前面一系列可视化教程,都是通过将数据整合成phyloseq对象再运用MicrobiotaProcess包已经封装好的函数进行可视化操作,虽然简洁好用,但是灵活性不足,现在让我们根据已有数据来一套组合拳

1.Hcluster_bar

phylum.xls,otu_table.xls文件可根据之前介绍步骤导出
1.1 自定义颜色
rm(list = ls())
pacman::p_load(tidyverse,reshape,ggtree,aplot,RColorBrewer)   
colors <-c("#E41A1C","#1E90FF","#FF8C00","#4DAF4A","#984EA3",
           "#40E0D0","#FFC0CB","#00BFFF","#FFDEAD","#90EE90",
           "#EE82EE","#00FFFF","#F0A3FF", "#0075DC","#993F00",
           "#4C005C","#2BCE48","#FFCC99","#808080","#94FFB5",
           "#8F7C00","#9DCC00","#C20088","#003380","#FFA405",
           "#FFA8BB","#426600","#FF0010","#5EF1F2","#00998F",
           "#740AFF","#990000","#FFFF00")
1.2 读入数据绘制行聚类树
p <- read.delim("otu_table.xls",header = T,
                sep="\t",check.names = F,row.names = 1) %>% t()

tree <- hclust(dist(p)) %>% 
  ggtree(layout="rectangular", branch.length="none")
1.3 绘制水平柱状图
bar <- read.delim("phylum.xls",header = T,
                  sep="\t",check.names = F) %>% 
  melt() %>% ggplot(aes(variable ,value,fill=OTU))+
  geom_bar(stat="identity")+labs(x="",y="")+
  theme_bw()+expand_limits(x=0,y=0)+
  theme(axis.title.x=element_blank(),
        axis.text.x=element_blank(),
        axis.ticks.x=element_blank())+
  scale_fill_manual(values = colors)+labs(fill="taxon")+
  scale_y_continuous(expand=c(0,0))+coord_flip()
1.4 aplot包将聚类树与柱状图拼接
bar%>%insert_left(tree,width=.3)
treebar_phylum.jpeg

2. 物种组成柱状图

绘制之前需要先对属水平数据进行过滤,可根据https://www.jianshu.com/p/e1dde3571d16中的代码对数据进行过滤

2.1 数据过滤
rm(list=ls())
colors <-c("#E41A1C","#1E90FF","#FF8C00","#4DAF4A","#984EA3",
           "#40E0D0","#FFC0CB","#00BFFF","#FFDEAD","#90EE90",
           "#EE82EE","#00FFFF","#F0A3FF", "#0075DC", 
           "#993F00","#4C005C","#2BCE48","#FFCC99",
           "#808080","#94FFB5","#8F7C00","#9DCC00",
           "#C20088","#003380","#FFA405","#FFA8BB",
           "#426600","#FF0010","#5EF1F2","#00998F",
           "#740AFF","#990000","#FFFF00")

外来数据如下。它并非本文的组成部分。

(* ===== verification/ChainIndex.v ===== *)
(** * Indexes of block hashes

    - Module [BlockIndex]: [CryptoNoteCore/BlockIndex.cpp] and [BlockIndex.h], the
      ordered and uniquely hashed container of the identifiers of the main chain,
      with the sparse chain a node sends to a peer and the search for the first
      common block the peer does in it.
    - Module [SynchronizationState]: [Transfers/SynchronizationState.cpp], the
      chain of block identifiers a wallet has processed, and
      [BlockchainSynchronizer::updateConsumers] of
      [Transfers/BlockchainSynchronizer.cpp], which merges an interval of blocks
      received from the node into the state of every consumer. *)

From stdpp Require Import base list.
From Stdlib Require Import ZArith Lia.
From S2P Require Import Prelude.
Local Open Scope Z_scope.

Module BlockIndex.
Section hashes.
Context {Hash : Type} `{EqDecision Hash}.

(** [m_container]: the random-access index of the multi-index container; its
    second index makes the elements unique. *)
Abbreviation ContainerT := (list Hash).
Implicit Type m_container : ContainerT.

Definition pop m_container : ContainerT := take (length m_container - 1) m_container.
(** A character above 127 makes an index of the table run far past its end. *)
Lemma encode_group_eight_bit group : is_bytes group -> (0 < length group <= 3)%nat -> ~ seven_bit group ->
  encode_group group = None.
Proof.
  intros Hb Hl Hn. unfold seven_bit in Hn. unfold is_bytes in Hb.
  assert (forall x, 2 ^ 63 <= x -> encodingTable (Z.shiftr x 2) = None) as Ha.
  { intros x Hx. apply table_end. rewrite Z.shiftr_div_pow2 by lia. word. }
  assert (forall y x k, 0 <= y -> 0 <= k <= 6 -> 2 ^ 63 <= x -> encodingTable (Z.lor y (Z.shiftr x k)) = None) as Hx.
  { intros y x k Hy Hk Hx. apply table_end. etransitivity; [|apply lor_ge_r; [done | apply Z.shiftr_nonneg; lia]].
    rewrite Z.shiftr_div_pow2 by lia. apply Z.div_le_lower_bound; [lia|].
    assert (2 ^ k <= 2 ^ 6) by (apply Z.pow_le_mono_r; lia). lia. }
  assert (forall z m k, 0 <= m -> 0 <= k -> 0 <= Z.shiftl (Z.land z m) k) as Hpos.
  { intros. apply Z.shiftl_nonneg, Z.land_nonneg. lia. }
  assert (forall c, is_u8 c -> ~ c < 128 -> 2 ^ 63 <= size_of_char c) as Hbig by (intros; apply size_of_char_large; word).
  unfold encode_group.
  destruct group as [|a [|b [|c [|]]]]; simpl in Hl; try lia; rewrite !Forall_cons in Hb;
    cbn [lookup list_lookup fmap option_fmap option_map mbind option_bind default from_option id length Nat.ltb Nat.leb].
  all: destruct (decide (a < 128)); [|rewrite Ha by (apply Hbig; tauto); done].
  all: destruct (encodingTable (Z.shiftr _ 2)); [|done]; cbn [mbind option_bind].
  - destruct Hn. by repeat constructor.
  - destruct (decide (b < 128)); [destruct Hn; by repeat constructor|].
    rewrite (Hx _ (size_of_char b) 4); [done | apply Hpos; lia | lia | apply Hbig; tauto].
  - destruct (decide (b < 128)); [|rewrite (Hx _ (size_of_char b) 4); [done | apply Hpos; lia | lia | apply Hbig; tauto]].
    destruct (encodingTable (Z.lor _ (Z.shiftr _ 4))); [|done]. cbn [mbind option_bind].
    destruct (decide (c < 128)); [destruct Hn; by repeat constructor|].
    rewrite (Hx _ (size_of_char c) 6); [done | apply Hpos; lia | lia | apply Hbig; tauto].
Qed.

Lemma encode_group_seven_bit a b c : is_bytes [a; b; c] -> seven_bit [a; b; c] ->
  let i1 := a mod 4 * 16 + b / 16 in
  encode_group [a; b; c] = Some [table (a / 4); table i1; table (b mod 16 * 4 + c / 64); table (c mod 64)]
  /\ encode_group [a; b] = Some [table (a / 4); table i1; table (b mod 16 * 4)]
  /\ encode_group [a] = Some [table (a / 4); table (a mod 4 * 16)].
Proof.
  intros Hb Hs. cbv zeta. unfold is_bytes, is_u8, seven_bit in *. rewrite !Forall_cons in *.
  destruct (group_indices a b c) as (E0 & E1 & E2 & E3); [lia..|].
  destruct (group_indices a b 0) as (_ & _ & E2' & _); [lia..|].
  destruct (group_indices a 0 0) as (_ & E1' & _ & _); [lia..|].
  unfold encode_group.
  cbn [lookup list_lookup fmap option_fmap option_map mbind option_bind default from_option id length Nat.ltb Nat.leb].
  rewrite !size_of_char_small by lia. rewrite E0, E1, E2, E2', E1', E3.
  change (0 / 64) with 0. change (0 / 16) with 0. rewrite !Z.add_0_r.
  rewrite !(fun k H => proj1 (table_spec k H)) by word. done.
Qed.

(** What encoding some data means, for data in the middle of a decoding. *)
Definition encodes (data : bytes) : Prop :=
  match encode_groups data with
  | Some e => seven_bit data /\ (length e <= 4 * ((length data + 2) / 3))%nat
      /\ forall ret, base64_loop (e ++ replicate (4 * ((length data + 2) / 3) - length e) 61) [] ret = ret ++ data
  | None => ~ seven_bit data
  end.

Lemma encodes_nil : encodes [].
Proof. unfold encodes. simpl. split_and!; [apply Forall_nil_2 | lia | reflexivity]. Qed.

Lemma encodes_one a : is_bytes [a] -> encodes [a].
Proof.
  intros Hb. unfold encodes. cbn [encode_groups].
  destruct (decide (seven_bit [a])) as [Hs|Hs]; [|by rewrite encode_group_eight_bit by (done || simpl; lia)].
  unfold is_bytes, seven_bit in *. rewrite !Forall_cons in *. destruct Hb as [Ha _], Hs as [Ha' _].
  destruct (encode_group_seven_bit a 0 0) as (_ & _ & ->);
    [repeat apply Forall_cons_2; try apply Forall_nil_2; word.. |].
  split_and!; [repeat apply Forall_cons_2; first [assumption | apply Forall_nil_2] | simpl; lia |]. intros ret.
  destruct (table_spec (a / 4)) as (_ & E0 & B0); [word|]. destruct (table_spec (a mod 4 * 16)) as (_ & E1 & B1); [word|].
  simpl. rewrite B0, B1. cbn [app length Nat.eqb]. f_equal. unfold base64_tail. cbn [length app Nat.sub replicate].
  rewrite !fmap_cons, E0, E1. pose proof (char_array_3_group a 0 0 255 ltac:(word) ltac:(lia) ltac:(lia)) as E.
  apply (f_equal (take 1)) in E. change (0 / 16) with 0 in E. rewrite Z.add_0_r in E. exact E.
Qed.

pacman::p_load(tidyverse,magrittr,reshape,RColorBrewer,ggtree)
computed_persent <- function(path) {
  data <- path %>%
    read.delim(check.names = FALSE, row.names = 1)
  data2 <- data %>%
    mutate(sum = rowSums(.), persent = sum / sum(sum) * 100, sum = NULL,) %>%
    rbind(filter(., persent < 1) %>% colSums()) %>%
    mutate(OTU= c(data %>% rownames(),"others"))
  filter(data2[1:(nrow(data2) - 1),], persent > 1) %>%
    rbind(data2[nrow(data2),]) %>%
    select(ncol(.), 1:(ncol(.) - 2)) %>%
    set_rownames(seq_len(nrow(.))) %>%
    return()
}
path <- "genus.xls"
2.2 整合分组文件
a1 <- computed_persent(path) %>% melt()
a2 <- "group.txt" %>% read.delim()
a4 <- NULL

for (i in seq_len(nrow(a1))) { 
  a4[i] <- a2[which(a2[, 1] == a1[i, 2]), 2] }

a1[, 4] <- a4
a1
2.3 ggplot2可视化
ggplot(a1,aes(variable,value,fill=OTU))+
  geom_bar(stat="identity",position = "fill")+
  facet_grid(. ~ V4,scales = "free",space="free_x")+
  labs(x="",y="Proportions")+
  scale_fill_manual(values = colors)+labs(fill="")+
  theme(legend.title=element_blank())+
  scale_y_continuous(expand=c(0,0))+theme_bw()
bar.jpeg

感谢身边的大佬朋友提供代码,没有他的支援某些步骤没法这么顺利进行

未完待续......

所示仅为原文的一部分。